Em reunião com vereadores, Secretário de Saúde afirma que colapso na saúde não é sinônimo de caos

Segundo Dr. Fábio Alves, houve aumento expressivo de registros a partir de fevereiro, com mortes de pacientes abaixo de 60 anos

A Câmara de Paulínia promoveu reunião virtual na sexta-feira (5) entre vereadores e o secretário de Saúde, Dr. Fábio Luiz Alves. Ele declarou que a cidade vive hoje um “colapso” na área da saúde, diante do aumento de casos de Covid-19, mas disse que esse cenário não significa caos no sistema público municipal.
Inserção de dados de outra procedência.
(** * HappyDay: the elimination-voting backend ([backend/main.py])

    A shallow embedding of the in-memory [DataStore] and of the request
    handlers that mutate it, followed by the properties of the round
    state machine and of the elimination rule.

    Modelling conventions.
    - A Python [str] is the [string] of its UTF-8 encoding.  Equality,
      emptiness, concatenation and the search for one of the ASCII
      characters [validate_name] forbids are then what they are on the
      bytes.  [str.lower], [str.strip] and [len] are not: they depend on
      the Unicode character database, and are the interface [PyStr.Ops].
      The properties are proved for every implementation of the interface
      that obeys the laws stated with it; the sample sessions, whose names
      are ASCII, are run on [AsciiStr.ops].
    - Python [int] is [Z].
    - A Python [dict] iterates in insertion order, and the handlers depend
      on that order (first match of a name, order of the survivor list,
      order of the tallies), so a dict is an association list whose
      operations keep the insertion order: assignment to an existing key
      replaces the value in place, assignment to a new key appends.
    - [store.eliminated_users] is a Python [set], modelled as a [gset].
    - Every handler runs to completion before the next one starts.
    - [uuid.uuid4()] and [datetime.now()] are inputs of the registration
      handler.  The connections of [ConnectionManager] are kept in a state
      of their own, apart from the store. *)

From Stdlib Require Import ZArith Lia Ascii String.
From stdpp Require Import base tactics option list strings gmap pretty.
(** The process after a call; a call that raises leaves it as it
    was.  Every run of [__del__] is a [Call_del] of its own. *)
Definition exec1 (p : process) (c : call) : process :=
  match c with
  | Call_init => match init p with Ok (_, p') => p' | Err _ => p end
  | Call_instance => match instance p with Ok (_, p') => p' | Err _ => p end
  | Call_trigger e d => match trigger e d p with Some p' => p' | None => p end
  | Call_del => del p
  end.

Definition exec (cs : list call) (p : process) : process := foldl exec1 p cs.

(** What holds of every process the calls can lead to: the dispatcher
    of [instance()] is the one events are bound to, and both refer to
    objects that exist. *)
Definition wf (p : process) : Prop :=
  (∀ i, instance_ p = Some i → event_dispatcher p = Some i)
  ∧ (∀ i, event_dispatcher p = Some i → i < length (objects p)).

(** The queue of the dispatcher [i]. *)
Definition queue_of (i : nat) (p : process) : list (event_id * Any) :=
  default [] (d_queue <$> objects p !! i).

(** The events the calls trigger, in order. *)
Definition triggered (cs : list call) : list (event_id * Any) :=
  omap (λ c, match c with Call_trigger e d => Some (e, d) | _ => None end) cs.

(** The calls that trigger the events [ts] in turn. *)
Definition triggers (ts : list (event_id * Any)) : list call :=
  (λ t, Call_trigger t.1 t.2) <$> ts.
(** * Payments dashboard: the defensive data-normalisation pipeline

    A shallow embedding of the pure core of
    [app/dashboard/components/Payments.js]: the record normaliser
    [getSafeData], the sanitizers [safeToString], [safeFormatNumber],
    [safeFormatCurrency], [safeFormatDate] and [safePaymentMethod], the
    filter handler [handleFilterChange] and the filter [filteredPayments].

    JavaScript values are an inductive type, strings are sequences of UTF-16
    code units, abrupt completion ([throw]) is an explicit result, and the
    services of the engine that the source calls (number printing and parsing,
    locale formatting, date parsing, case mapping, the clock) are the fields
    of a [Host] record over which the development is parametric. *)

From Stdlib Require Import List Bool Arith ZArith NArith QArith Lia.
From Stdlib Require Import Ascii String DecimalString.
Import ListNotations.

Set Implicit Arguments.
Local Close Scope Q_scope.
Local Open Scope nat_scope.

(** ** Strings *)

(** A JavaScript string: its UTF-16 code units. *)
Definition jsstring := list N.

(** An ASCII literal of the source as a [jsstring]. *)
Definition lit (s : string) : jsstring :=
  map N_of_ascii (list_ascii_of_string s).

Fixpoint str_eqb (a b : jsstring) : bool :=
  match a, b with
  | [], [] => true
  | x :: a', y :: b' => N.eqb x y && str_eqb a' b'
  | _, _ => false
  end.

(** ** Numbers *)

(** A Number value: NaN, an infinity, or a finite value.  Finite doubles are
    rationals; the source only compares them with [0] and [100000000], which
    is exact.  [-0] is not distinguished from [0] (no comparison of the source
    tells them apart). *)
Inductive number : Type :=
| NaN
| Inf (negative : bool)
| Fin (q : Q).

Definition isNaN (n : number) : bool :=
  match n with NaN => true | _ => false end.

Definition isFinite (n : number) : bool :=
  match n with Fin _ => true | _ => false end.

(** [a < b] on Numbers: false as soon as one side is NaN. *)
Definition num_ltb (a b : number) : bool :=
  match a, b with
  | NaN, _ | _, NaN => false
  | Inf true, Inf true => false
  | Inf true, _ => true
  | _, Inf true => false
  | Inf false, _ => false
  | _, Inf false => true
  | Fin x, Fin y => negb (Qle_bool y x)
  end.

Definition num_gtb (a b : number) : bool := num_ltb b a.

Definition of_Z (z : Z) : number := Fin (inject_Z z).

(** ** Values *)

(** The values the component can be handed.  [JFun] is a built-in function
    object (reached through [Object.prototype]); [JThrower] stands for an
    exotic object every observation of which throws (a Proxy with throwing
    traps, an object whose accessors and conversion methods throw): it is the
    value that makes the [catch] arms of the source reachable. *)
#[warnings="-register-all"]
Inductive JsVal : Type :=
| JUndefined
| JNull
| JBool (b : bool)
| JNum (n : number)
| JStr (s : jsstring)
| JArr (elems : list JsVal)
| JObj (props : list (jsstring * JsVal))
| JFun (name : jsstring)
| JThrower.

Inductive JsType : Type :=
| TUndefined | TObject | TBoolean | TNumber | TString | TFunction.

Definition JsType_eqb (a b : JsType) : bool :=
  match a, b with
  | TUndefined, TUndefined | TObject, TObject | TBoolean, TBoolean
  | TNumber, TNumber | TString, TString | TFunction, TFunction => true
  | _, _ => false
  end.

(** [typeof v]. *)
Definition typeof (v : JsVal) : JsType :=
  match v with
  | JUndefined => TUndefined
  | JNull => TObject
  | JBool _ => TBoolean
  | JNum _ => TNumber
  | JStr _ => TString
  | JArr _ | JObj _ | JThrower => TObject
  | JFun _ => TFunction
  end.

(** [Array.isArray(v)]. *)
Definition isArray (v : JsVal) : bool :=
  match v with JArr _ => true | _ => false end.

(** ToBoolean: the falsy values are [undefined], [null], [false], [0], [NaN]
    and the empty string. *)
Definition truthy (v : JsVal) : bool :=
  match v with
  | JUndefined | JNull => false
  | JBool b => b
  | JNum NaN => false
  | JNum (Inf _) => true
  | JNum (Fin q) => negb (Qeq_bool q 0)
  | JStr [] => false
  | JStr (_ :: _) => true
  | JArr _ | JObj _ | JFun _ | JThrower => true
  end.

(** [v == null]. *)
Definition nullish (v : JsVal) : bool :=
  match v with JUndefined | JNull => true | _ => false end.

(** [a || b] on values. *)
Definition js_or (a b : JsVal) : JsVal := if truthy a then a else b.

(** ** Completions *)

(** The outcome of evaluating an expression: a value, or a thrown
    exception. *)
Inductive completion (A : Type) : Type :=
| Normal (a : A)
| Throw.
Arguments Normal {A} a.
Arguments Throw {A}.

Definition bind {A B : Type} (c : completion A) (k : A -> completion B)
  : completion B :=
  match c with
  | Normal a => k a
  | Throw => Throw
  end.

Notation "x <- c ;; k" := (bind c (fun x => k))
  (at level 61, c at next level, right associativity).

(** [try { body } catch (error) { return handler }]. *)
Definition try_catch {A : Type} (body : completion A) (handler : A) : A :=
  match body with
  | Normal a => a
  | Throw => handler
  end.

(** [array.map(f)] for a callback that may throw. *)
Fixpoint mapM {A B : Type} (f : A -> completion B) (l : list A)
  : completion (list B) :=
  match l with
  | [] => Normal []
  | x :: l' => y <- f x ;; ys <- mapM f l' ;; Normal (y :: ys)
  end.

(** [array.filter(p)] for a callback that may throw. *)
Fixpoint filterM {A : Type} (p : A -> completion bool) (l : list A)
  : completion (list A) :=
  match l with
  | [] => Normal []
  | x :: l' =>
      b <- p x ;; ys <- filterM p l' ;; Normal (if b then x :: ys else ys)
  end.

(** ** String primitives *)

(** WhiteSpace and LineTerminator code units, the ones [trim] removes. *)
Definition is_space (c : N) : bool :=
  existsb (N.eqb c)
    [9; 10; 11; 12; 13; 32; 160; 5760; 8232; 8233; 8239; 8287; 12288; 65279]%N
  || (N.leb 8192 c && N.leb c 8202).

Fixpoint drop_while (p : N -> bool) (s : jsstring) : jsstring :=
  match s with
  | [] => []
  | c :: s' => if p c then drop_while p s' else s
  end.

(** [s.trim()]. *)
Definition trim (s : jsstring) : jsstring :=
  rev (drop_while is_space (rev (drop_while is_space s))).

(** [s.substring(0, n)]. *)
Definition substring0 (n : nat) (s : jsstring) : jsstring := firstn n s.

(** The class [\w]. *)
Definition is_word (c : N) : bool :=
  (N.leb 48 c && N.leb c 57) || (N.leb 65 c && N.leb c 90)
  || (N.leb 97 c && N.leb c 122) || N.eqb c 95.

Definition ascii_lower (c : N) : N :=
  if N.leb 65 c && N.leb c 90 then (c + 32)%N else c.

(** Equality of code units under the [i] flag (no [u] flag): only the two
    ASCII cases of an ASCII letter are identified. *)
Definition ci_eqb (p c : N) : bool := N.eqb (ascii_lower p) (ascii_lower c).

(** [prefix eqb pat s]: when [s] starts with [pat] (up to [eqb]), what
    follows it. *)
Fixpoint prefix (eqb : N -> N -> bool) (pat s : jsstring) : option jsstring :=
  match pat, s with
  | [], _ => Some s
  | _ :: _, [] => None
  | p :: pat', c :: s' => if eqb p c then prefix eqb pat' s' else None
  end.

(** Length of the longest run of code units satisfying [p] at the head. *)
Fixpoint run (p : N -> bool) (s : jsstring) : nat :=
  match s with
  | c :: s' => if p c then S (run p s') else 0
  | [] => 0
  end.

(** From the position after the opening [<script] and its word boundary: the
    number of code units up to and including the first [</script>] (any
    case).  This is what the rest of the first pattern of [safeToString]
    consumes: a run without [<], then any number of groups made of one [<]
    that does not open [</script>] (the negative lookahead) and a run without
    [<], then [</script>].  The scan therefore stops at every [<], cannot go
    past one that opens [</script>], and nothing else ends the match. *)
Fixpoint find_close (s : jsstring) : option nat :=
  match prefix ci_eqb (lit "</script>") s with
  | Some _ => Some 9
  | None =>
      match s with
      | [] => None
      | _ :: s' => option_map S (find_close s')
      end
  end.

(** The first pattern of [safeToString] (flags [gi]) anchored at the head of
    [s]: [<script], a word boundary, the body and [</script>]; the length of
    the match. *)
Definition match_script (s : jsstring) : option nat :=
  match prefix ci_eqb (lit "<script") s with
  | None => None
  | Some rest =>
      if match rest with [] => true | c :: _ => negb (is_word c) end
      then option_map (fun n => 7 + n) (find_close rest)
      else None
  end.

Definition is_quote (c : N) : bool := N.eqb c 34 || N.eqb c 39.

(** The second pattern of [safeToString] (flag [g], case-sensitive) anchored
    at the head of [s]: [on], one or more word characters, [=], a quote
    (double or single), any run without quotes, a quote; the length of the
    match.  Both greedy runs are followed by a code unit outside their class,
    so no shorter run can match. *)
Definition match_handler (s : jsstring) : option nat :=
  match prefix N.eqb (lit "on") s with
  | None => None
  | Some rest =>
      let w := run is_word rest in
      match w, skipn w rest with
      | S _, eq :: q :: rest' =>
          if N.eqb eq 61 && is_quote q then
            let v := run (fun c => negb (is_quote c)) rest' in
            match skipn v rest' with
            | _ :: _ => Some (2 + w + 2 + v + 1)
            | [] => None
            end
          else None
      | _, _ => None
      end
  end.

(** [/javascript:/i] anchored at the head of [s]. *)
Definition match_javascript (s : jsstring) : option nat :=
  match prefix ci_eqb (lit "javascript:") s with
  | Some _ => Some 11
  | None => None
  end.

(** [s.replace(re, '')] for a global [re] whose matches are never empty:
    [m] is [re] anchored at the head of its argument and gives the length of
    the match.  The scan goes left to right and resumes after each match;
    [skip] counts the code units of the current match still to be dropped. *)
Fixpoint strip (m : jsstring -> option nat) (skip : nat) (s : jsstring)
  : jsstring :=
  match s with
  | [] => []
  | c :: s' =>
      match skip with
      | S k => strip m k s'
      | O =>
          match m s with
          | Some (S k) => strip m k s'
          | _ => c :: strip m 0 s'
          end
      end
  end.

Definition replace_all (m : jsstring -> option nat) (s : jsstring) : jsstring :=
  strip m 0 s.

(** ** Objects *)

Fixpoint own_property (props : list (jsstring * JsVal)) (k : jsstring)
  : option JsVal :=
  match props with
  | [] => None
  | (k', v) :: props' => if str_eqb k' k then Some v else own_property props' k
  end.

(** The names of the methods of [Object.prototype] other than
    [constructor]. *)
Definition OBJECT_PROTOTYPE_METHODS : list jsstring :=
  [lit "__defineGetter__"; lit "__defineSetter__"; lit "hasOwnProperty";
   lit "__lookupGetter__"; lit "__lookupSetter__"; lit "isPrototypeOf";
   lit "propertyIsEnumerable"; lit "toString"; lit "valueOf";
   lit "toLocaleString"].

(** What a plain object inherits under the name [k]: [constructor] is the
    function [Object], the methods are functions of their name, and the
    accessor [__proto__] gives [Object.prototype] itself, an object without
    enumerable own property, modelled as the empty object. *)
Definition inherited (k : jsstring) : JsVal :=
  if str_eqb k (lit "constructor") then JFun (lit "Object")
  else if str_eqb k (lit "__proto__") then JObj []
  else if existsb (str_eqb k) OBJECT_PROTOTYPE_METHODS then JFun k
  else JUndefined.

(** [o[k]] on a plain object (an object literal, an object of a parsed
    payload): the own property, else the inherited one. *)
Definition obj_get (props : list (jsstring * JsVal)) (k : jsstring) : JsVal :=
  match own_property props k with
  | Some v => v
  | None => inherited k
  end.

(** The objects, as opposed to the primitive values. *)
Definition is_object (v : JsVal) : bool :=
  match v with
  | JArr _ | JObj _ | JFun _ | JThrower => true
  | JUndefined | JNull | JBool _ | JNum _ | JStr _ => false
  end.

(** The built-in function [name] called without arguments as a method of the
    plain object with own properties [props], [toLocaleString] left aside.
    [Object] makes a new empty object; [toString] gives [[object Object]];
    [valueOf] gives the object; [hasOwnProperty] and [propertyIsEnumerable]
    convert their missing argument to the key [undefined] and look for that
    own property; [isPrototypeOf] gives [false] for an argument that is not
    an object; [__lookupGetter__] and [__lookupSetter__] find no accessor;
    [__defineGetter__] and [__defineSetter__] raise a TypeError, their
    argument not being callable.  No other name denotes a function of the
    model. *)
Definition call_basic (name : jsstring) (props : list (jsstring * JsVal))
  : completion JsVal :=
  if str_eqb name (lit "Object") then Normal (JObj [])
  else if str_eqb name (lit "toString")
  then Normal (JStr (lit "[object Object]"))
  else if str_eqb name (lit "valueOf") then Normal (JObj props)
  else if str_eqb name (lit "hasOwnProperty")
          || str_eqb name (lit "propertyIsEnumerable")
  then Normal (JBool (match own_property props (lit "undefined") with
                      | Some _ => true
                      | None => false
                      end))
  else if str_eqb name (lit "isPrototypeOf") then Normal (JBool false)
  else if str_eqb name (lit "__lookupGetter__")
          || str_eqb name (lit "__lookupSetter__")
  then Normal JUndefined
  else Throw.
Segundo Dr. Fábio Alves, houve aumento expressivo de registros a partir de fevereiro, com mortes de pacientes abaixo de 60 anos. O problema é que, enquanto no ano passado havia hospitais de campanha na capital e em Campinas, na atual onda da doença não existe mais esse tipo de suporte do Estado para os municípios.

“Toda região está na situação de colapso. O conceito envolve a dificuldade de expansão de estrutura e a agressividade da pandemia, com alta taxa de óbitos. Isso é diferente de caos. Nós temos total governabilidade: garantimos 20 leitos de atenção, temos respiradores em enfermarias fora das UTIs, mobilizamos recursos humanos para atendimento e cancelamos cirurgias eletivas”, disse.

O secretário afirmou que foi necessário antecipar em Paulínia a fase vermelha e restringir atividades de vários setores, incluindo igrejas e templos religiosos.

Questionamentos

Quatorze vereadores participaram do encontro, transmitido ao vivo no site e nas redes sociais da Câmara, e apresentaram questionamentos com base em dúvidas da população. Eles perguntaram sobre compra de vacinas, criação de hospital de campanha, protocolos médicos, fiscalização e estrutura do Hospital Municipal, entre outros temas.

O presidente do Legislativo, Fábio Valadão (PL), destacou que a população deve atuar em conjunto do Poder Público, evitando aglomerações e obedecendo regras de saúde pública, como uso de máscaras. Ele agradeceu ao secretário municipal de Governo, Danilo Barros, por intermediar o encontro desta sexta.